地侍、乙名、土豪の身分と村落の支配
しかも、土一揆に係わる研究と違って、下級の参加者の身分制をはっきり見分けられてから、宗教や精神的な動機も研究の作業に織り込まなければいけない。つまり、一向一揆の研究は各一揆の特徴を分析し、それは他の一揆の構造と言動とどういうふうに似ていたか、どういうふうに地元の社会に取り組まれたか、そして地域には一向宗と真宗思想はどんな形成を取ったのか、それでこの宗教的な影響は以前の一揆と後期の地元の一揆に対する構想をどう変っていたのか。この質問と共に中世時代の流動的な社会構造と絶え間なく変っている身分制を歴史的な要素として研究に加えたら、明らかに一向一揆の構造に勤めた人物(特に下級の門徒員)を明確にする過程は極めて難しい[1]。
その例文の一つとして、「地侍」の概念とこれに関する歴史的な思想を取り上げてみたい。各中世社会と一向宗に関する書類には、「地侍」という名称は定期的に出ていることがあるが、地域と当時の状況によって「地侍」と名付けられた者の形が随分異なる。辞書の「地侍」に関する定義によると、そう呼ばれた下級的な侍身分を持っていた者は「幕府や守護などの家臣として組織された武士ではなく、在郷土着して郷村内に勢力をもつ武士をいう」[2]、または「室町中期以降、彼らは用水管理・得分取得の保証など、連合して郷村の実質的支配権を握り、小領主化していく者が多かった」[3]という。稲葉継陽氏が指摘したように、十五世紀から現れた下層の武士は元々「凡下」の身分を持っていて、主に百姓として村落の経営を担当していたが、十五世紀の移行期と共に変更している社会状況は新たな身分制度を要求していた。その対策として既成武士団が荘園に勤めている村落の上層部から人材を利用し、この者に名字を付けて表向きに「侍」という身分を取ったが、こういう進行は主に主従関係を構造するためなので、被官関係にてこの「侍」はまだ半分百姓であり、文書には「侍分」として呼ばれることがほとんどなかった[4]。
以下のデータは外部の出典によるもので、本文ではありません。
(** C3. On the one-chunk file [buildAll] stores the segment [column_meta_0_0],
    built by [buildColumnChunkMetadataSegments], under [rowgroup_meta_0] in
    [columnchunkmetadata]; [getSegmentsForLevel] returns it, and [findSegment]
    answers null for its id: its scan does not visit [columnchunkmetadata]. *)
Theorem findSegment_misses_column_chunk_metadata :
  exists cache seg,
    buildAll Scenarios.json_length Scenarios.one_chunk_file = Ok cache /\
    obj_get (columnchunkmetadata cache) "rowgroup_meta_0" = Some [seg] /\
    getSegmentsForLevel cache "columnchunkmetadata" (Some "rowgroup_meta_0") = Array [seg] /\
    ParquetSegment.id seg = "column_meta_0_0" /\
    findSegment cache "column_meta_0_0" = None.
Proof.
  eexists _, _. split; [reflexivity|].
  split; [reflexivity|]. split; [reflexivity|]. split; reflexivity.
Qed.


(** ** Column chunks of a row group *)

Section Partition.

Lemma ceil_div_covers (n r : nat) : (0 < r)%nat -> (n <= r * ceil_div n r)%nat.
Proof.
  intros Hr. unfold ceil_div.
  pose proof (Nat.div_mod_eq (n + r - 1) r) as Hdm.
  pose proof (Nat.mod_upper_bound (n + r - 1) r ltac:(lia)) as Hm.
  lia.
Qed.

(** [per] is the ceiling of [n / r]: the least number of elements per block
    with which [r] blocks hold [n] elements. *)
Definition is_ceiling (n r per : nat) : Prop :=
  (n <= per * r)%nat /\ forall k, (n <= k * r)%nat -> (per <= k)%nat.

Lemma ceil_div_is_ceiling (n r : nat) : (0 < r)%nat -> is_ceiling n r (ceil_div n r).
Proof.
  intros Hr. split.
  - pose proof (ceil_div_covers n r Hr). lia.
  - intros k Hk. unfold ceil_div.
    assert (H : ((n + r - 1) / r < S k)%nat); [|lia].
    apply Nat.Div0.div_lt_upper_bound. lia.
Qed.

(** Blocks of [per] elements, one per index below [r], make up the list again
    when [r] blocks are enough. *)
Lemma blocks_concat {A} (per : nat) (r : nat) (l : list A) :
  (length l <= r * per)%nat ->
  concat (map (fun i => take per (drop (i * per) l)) (seq 0 r)) = l.
Proof.
  revert l. induction r as [|r IH]; intros l Hlen.
  - destruct l; [reflexivity | simpl in Hlen; lia].
  - simpl. rewrite drop_0. rewrite <- seq_shift, map_map.
    rewrite (map_ext _ (fun i => take per (drop (i * per) (drop per l)))).
    + rewrite IH; [apply take_drop|]. rewrite length_drop. lia.
    + intros i. rewrite drop_drop. repeat f_equal; lia.
Qed.

Lemma slice_block {A} (l : list A) (startIndex per : nat) :
  slice l startIndex (Nat.min (startIndex + per) (length l)) = take per (drop startIndex l).
Proof.
  unfold slice.
  destruct (Nat.le_gt_cases (startIndex + per) (length l)) as [H|H].
  - rewrite Nat.min_l by lia. f_equal. lia.
  - rewrite Nat.min_r by lia.
    rewrite !take_ge by (rewrite length_drop; lia). reflexivity.
Qed.

Lemma insert_by_start_perm (x : Segment) (l : list Segment) :
  insert_by_start x l ≡ₚ x :: l.
Proof.
  induction l as [|y l IH]; simpl; [reflexivity|].
  destruct (lt _ _); [|reflexivity].
  rewrite IH. apply Permutation_swap.
Qed.

Lemma sort_by_start_perm (l : list Segment) : sort_by_start l ≡ₚ l.
Proof.
  induction l as [|x l IH]; simpl; [reflexivity|].
  rewrite insert_by_start_perm, IH. reflexivity.
Qed.

(** A loop whose every round pushes one element. *)
Lemma forEachi_each {A B} (P : A -> B -> Prop) (f : nat -> A -> result (list B))
    (xs : list A) (i0 : nat) :
  (forall i x, x ∈ xs -> exists y, f i x = Ok [y] /\ P x y) ->
  exists ys, forEachi f i0 xs = Ok ys /\ Forall2 P xs ys.
Proof.
  revert i0. induction xs as [|x xs IH]; intros i0 Hf; simpl.
  - exists []. split; [reflexivity | constructor].
  - destruct (Hf i0 x) as (y & Hy & HP); [apply list_elem_of_here|].
    destruct (IH (S i0)) as (ys & Hys & HF).
    { intros i x' Hx'. apply Hf. apply list_elem_of_further, Hx'. }
    exists (y :: ys). rewrite Hy, Hys. simpl. split; [reflexivity|].
    constructor; assumption.
Qed.

(** A loop whose rounds push one element at the indices [keep] selects, and
    nothing at the others. *)
Lemma forEachi_filtered {A B} (keep : nat -> bool) (Q : nat -> B -> Prop)
    (f : nat -> A -> result (list B)) (xs : list A) (i0 : nat) :
  (forall i x, keep i = false -> f i x = Ok []) ->
  (forall i x, keep i = true -> exists y, f i x = Ok [y] /\ Q i y) ->
  exists ys, forEachi f i0 xs = Ok ys /\
             Forall2 Q (List.filter keep (seq i0 (length xs))) ys.
Proof.
  intros Hskip Hkeep. revert i0. induction xs as [|x xs IH]; intros i0; simpl.
  - exists []. split; [reflexivity | constructor].
  - destruct (IH (S i0)) as (ys & Hys & HF). rewrite Hys.
    destruct (keep i0) eqn:Hk.
    + destruct (Hkeep i0 x Hk) as (y & Hy & HQ). rewrite Hy. simpl.
      exists (y :: ys). split; [reflexivity|]. constructor; assumption.
    + rewrite (Hskip i0 x Hk). simpl. exists ys. split; [reflexivity | assumption].
Qed.

Lemma well_formed_offsets (block : list ColumnChunk) :
  forallb well_formed_chunk block = true ->
  offsets_and_sizes block (offsets_of block) /\
  Forall (fun '(o, z) => 0 <= o /\ 0 <= z) (offsets_of block).
Proof.
  unfold offsets_and_sizes, offsets_of.
  induction block as [|c block IH]; simpl; intros H.
  - split; [reflexivity | constructor].
  - apply andb_true_iff in H as [Hc H]. destruct (IH H) as [IH1 IH2].
    unfold well_formed_chunk in Hc.
    destruct (path_in_schema c), (start_offset c) as [o|], (total_byte_size c) as [z|];
      try discriminate.
    apply andb_true_iff in Hc as [Ho Hz]. apply Z.leb_le in Ho, Hz. simpl.
    split; [rewrite IH1; reflexivity|]. constructor; [split; assumption | assumption].
Qed.

Lemma offsets_bounds (offs : list (Z * Z)) (lo hi : Z) :
  Forall (fun '(o, z) => 0 <= o /\ 0 <= z) offs ->
  is_minimum lo (map fst offs) ->
  is_maximum hi (map (fun '(o, z) => o + z) offs) ->
  0 <= lo /\ lo <= hi.
Proof.
  intros Hpos [Hin _] [_ Hge].
  apply list_elem_of_In, in_map_iff in Hin as ([o z] & Hfst & Hin). simpl in Hfst. subst o.
  assert (Hend : lo + z ∈ map (fun '(o, z) => o + z) offs).
  { apply list_elem_of_In, in_map_iff. exists (lo, z). split; [reflexivity | exact Hin]. }
  apply Hge in Hend.
  rewrite List.Forall_forall in Hpos. specialize (Hpos _ Hin). simpl in Hpos. lia.
Qed.

(** The segment of a well-formed chunk is built. *)
Lemma chunk_segment_built (fd : FileData) (rowGroupIndex chunkIndex : nat)
    (chunk : ColumnChunk) :
  well_formed_chunk chunk = true ->
  exists seg,
    ParquetSegment.new (columnChunkConfig fd rowGroupIndex chunkIndex chunk) = Ok seg /\
    ParquetSegment.physicalMetadata seg = Some chunk.
Proof.
  unfold well_formed_chunk. intros H.
  destruct (path_in_schema chunk) as [p|] eqn:Hp, (start_offset chunk) as [o|] eqn:Ho,
    (total_byte_size chunk) as [z|] eqn:Hz; try discriminate.
  apply andb_true_iff in H as [Hle1 Hle2]. apply Z.leb_le in Hle1, Hle2.
  assert (Ho' : 0 <= or_else (Some o) 0) by (simpl; destruct (o =? 0); lia).
  assert (Hz' : 0 <= or_else (Some z) 0) by (simpl; destruct (z =? 0); lia).
  edestruct (new_succeeds (columnChunkConfig fd rowGroupIndex chunkIndex chunk))
    as (seg & Hseg & _ & _ & _ & _ & _ & _ & Hphys).
  - reflexivity.
  - simpl. exact Hp.
  - reflexivity.
  - reflexivity.
  - simpl. rewrite Ho. exact Ho'.
  - simpl. rewrite Ho, Hz. lia.
  - exists seg. split; [exact Hseg | exact Hphys].
Qed.

Variable fd : FileData.
Variable rgs : list RowGroup.
Variable chunks : list ColumnChunk.
Hypothesis Hrgs : inner_row_groups fd = Some rgs.
Hypothesis Hnonempty : rgs <> [].
Hypothesis Hchunks : column_chunks fd = Some chunks.

(** The size of a block: [ceil(N / R)]. *)
Definition block_size : nat := ceil_div (length chunks) (length rgs).

Lemma getChunks_block (rowGroupIndex : nat) :
  _getChunksForRowGroup fd rowGroupIndex =
  take block_size (drop (rowGroupIndex * block_size) chunks).
Proof.
  unfold _getChunksForRowGroup, block_size. rewrite Hrgs, Hchunks. simpl.
  destruct rgs as [|rg rest]; [congruence|]. simpl length. simpl Nat.eqb. cbv iota.
  apply slice_block.
Qed.

Lemma blocks_make_chunks :
  concat (map (_getChunksForRowGroup fd) (seq 0 (length rgs))) = chunks.
Proof.
  rewrite (map_ext _ (fun i => take block_size (drop (i * block_size) chunks)))
    by exact getChunks_block.
  apply blocks_concat. apply ceil_div_covers.
  destruct rgs; [congruence | simpl; lia].
Qed.

Lemma block_subset (rowGroupIndex : nat) (chunk : ColumnChunk) :
  chunk ∈ _getChunksForRowGroup fd rowGroupIndex -> chunk ∈ chunks.
Proof.
  rewrite getChunks_block. intros H.
  apply elem_of_take in H as (i & H & _). apply lookup_drop in H || rewrite lookup_drop in H.
  apply list_elem_of_lookup. eauto.
Qed.

Hypothesis Hwf : forallb well_formed_chunk chunks = true.

Lemma block_well_formed (rowGroupIndex : nat) :
  forallb well_formed_chunk (_getChunksForRowGroup fd rowGroupIndex) = true.
Proof.
  apply forallb_forall. intros c Hc. apply list_elem_of_In in Hc.
  apply block_subset in Hc. apply list_elem_of_In in Hc.
  exact (proj1 (forallb_forall _ _) Hwf c Hc).
Qed.

(** The bucket of a row group holds the segments of its block. *)
Lemma column_chunk_bucket (rowGroupIndex : nat) :
  exists bucket,
    buildColumnChunkSegments fd rowGroupIndex = Ok bucket /\
    map ParquetSegment.physicalMetadata bucket ≡ₚ
      map Some (_getChunksForRowGroup fd rowGroupIndex).
Proof.
  unfold buildColumnChunkSegments.
  edestruct (forEachi_each
               (fun chunk seg => ParquetSegment.physicalMetadata seg = Some chunk)
               (fun chunkIndex chunk =>
                  seg ← ParquetSegment.new (columnChunkConfig fd rowGroupIndex chunkIndex chunk);
                  mret [seg])
               (_getChunksForRowGroup fd rowGroupIndex) 0%nat) as (segs & Hsegs & HF).
  { intros i c Hc.
    destruct (chunk_segment_built fd rowGroupIndex i c) as (seg & Hseg & Hphys).
    - apply list_elem_of_In in Hc.
      exact (proj1 (forallb_forall _ _) (block_well_formed rowGroupIndex) c Hc).
    - exists seg. rewrite Hseg. split; [reflexivity | exact Hphys]. }
  exists (sort_by_start segs). rewrite Hsegs. split; [reflexivity|].
  rewrite sort_by_start_perm.
  clear Hsegs. induction HF as [|c seg cs segs' Hc _ IH]; simpl; [reflexivity|].
  rewrite Hc, IH. reflexivity.
Qed.

Lemma column_chunk_buckets (indices : list nat) :
  exists buckets,
    Forall2 (fun i bucket =>
               buildColumnChunkSegments fd i = Ok bucket /\
               map ParquetSegment.physicalMetadata bucket ≡ₚ
                 map Some (_getChunksForRowGroup fd i)) indices buckets /\
    length (concat buckets) = length (concat (map (_getChunksForRowGroup fd) indices)).
Proof.
  induction indices as [|i indices (buckets & HF & Hlen)].
  - exists []. split; [constructor | reflexivity].
  - destruct (column_chunk_bucket i) as (bucket & Hb & Hperm).
    exists (bucket :: buckets). split; [constructor; auto|].
    simpl. rewrite !length_app, Hlen. f_equal.
    apply Permutation_length in Hperm. rewrite !length_map in Hperm. exact Hperm.
Qed.

(** The segment of a row group with chunks spans from the least offset of its
    block to the greatest end. *)
Definition spans_block (i : nat) (seg : Segment) : Prop :=
  ParquetSegment.rowGroupIndex seg = Some i /\
  exists lo hi,
    range seg = (Int lo, Int hi) /\
    is_minimum lo (map fst (offsets_of (_getChunksForRowGroup fd i))) /\
    is_maximum hi (map (fun '(o, z) => o + z) (offsets_of (_getChunksForRowGroup fd i))).

Lemma row_group_segments :
  exists segs,
    buildRowGroupSegments fd = Ok segs /\
    Forall2 spans_block (List.filter (has_chunks fd) (seq 0 (length rgs))) segs.
Proof.
  unfold buildRowGroupSegments. rewrite Hrgs.
  apply forEachi_filtered.
  - intros i rg Hk. unfold has_chunks in Hk.
    destruct (_getChunksForRowGroup fd i); [reflexivity | discriminate].
  - intros i rg Hk. unfold has_chunks in Hk. unfold spans_block.
    pose proof (block_well_formed i) as Hb.
    destruct (_getChunksForRowGroup fd i) as [|c cs] eqn:Hblock; [discriminate|].
    destruct (well_formed_offsets _ Hb) as [Hoffs Hpos].
    destruct (chunk_range (c :: cs) _ ltac:(discriminate) Hoffs)
      as (lo & hi & Hlo & Hhi & Hmin & Hmax).
    rewrite Hlo, Hhi.
    destruct (offsets_bounds _ lo hi Hpos Hmin Hmax) as [Hlo0 Hlohi].
    match goal with
    | |- exists y, (ParquetSegment.new ?cfg ≫= _) = _ /\ _ =>
        destruct (new_succeeds cfg _ _ lo hi eq_refl eq_refl eq_refl eq_refl Hlo0 Hlohi)
          as (seg & Hseg & _ & Hrange & Hidx & _)
    end.
    exists seg. rewrite Hseg. split; [reflexivity|].
    split; [exact Hidx|]. exists lo, hi. auto.
Qed.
史料などを探る結果として中世時代から出る「地侍」は確かに歴史学上の厳密な形態を持たず、状況次第にて種々の形態に変更していたと分かるようになった。およそ百年以上の一向一揆の歴史を追いかけそうであっても、めったに上記の「地侍」に関する例が出てこない。そして、その出る場合には人格と役割はそんなに異なっているほど、同じ身分の者であるかどうかを正直窺わざるを得ない。現在まで読んだ資料の中には「侍分」の者は村落にも現れたが、自分の役割にて本当に門徒の指導者として行動していたか、それとも村落の外部関係にて活動していたかどうかははっきり判断できない。この現状を見て考えてみれば、「地侍」という概念の未決定的な部分によって、その名称の代わりにもっとはっきり定義済みの人物の概念を探った方がよいではないだろうか。もしそうであれば、二つの選択性として「土豪」と笠原一男氏が主張した「乙名」の概念を利用し、そしてこれは村落にどんな影響を与えたのかということについて分析してみたい。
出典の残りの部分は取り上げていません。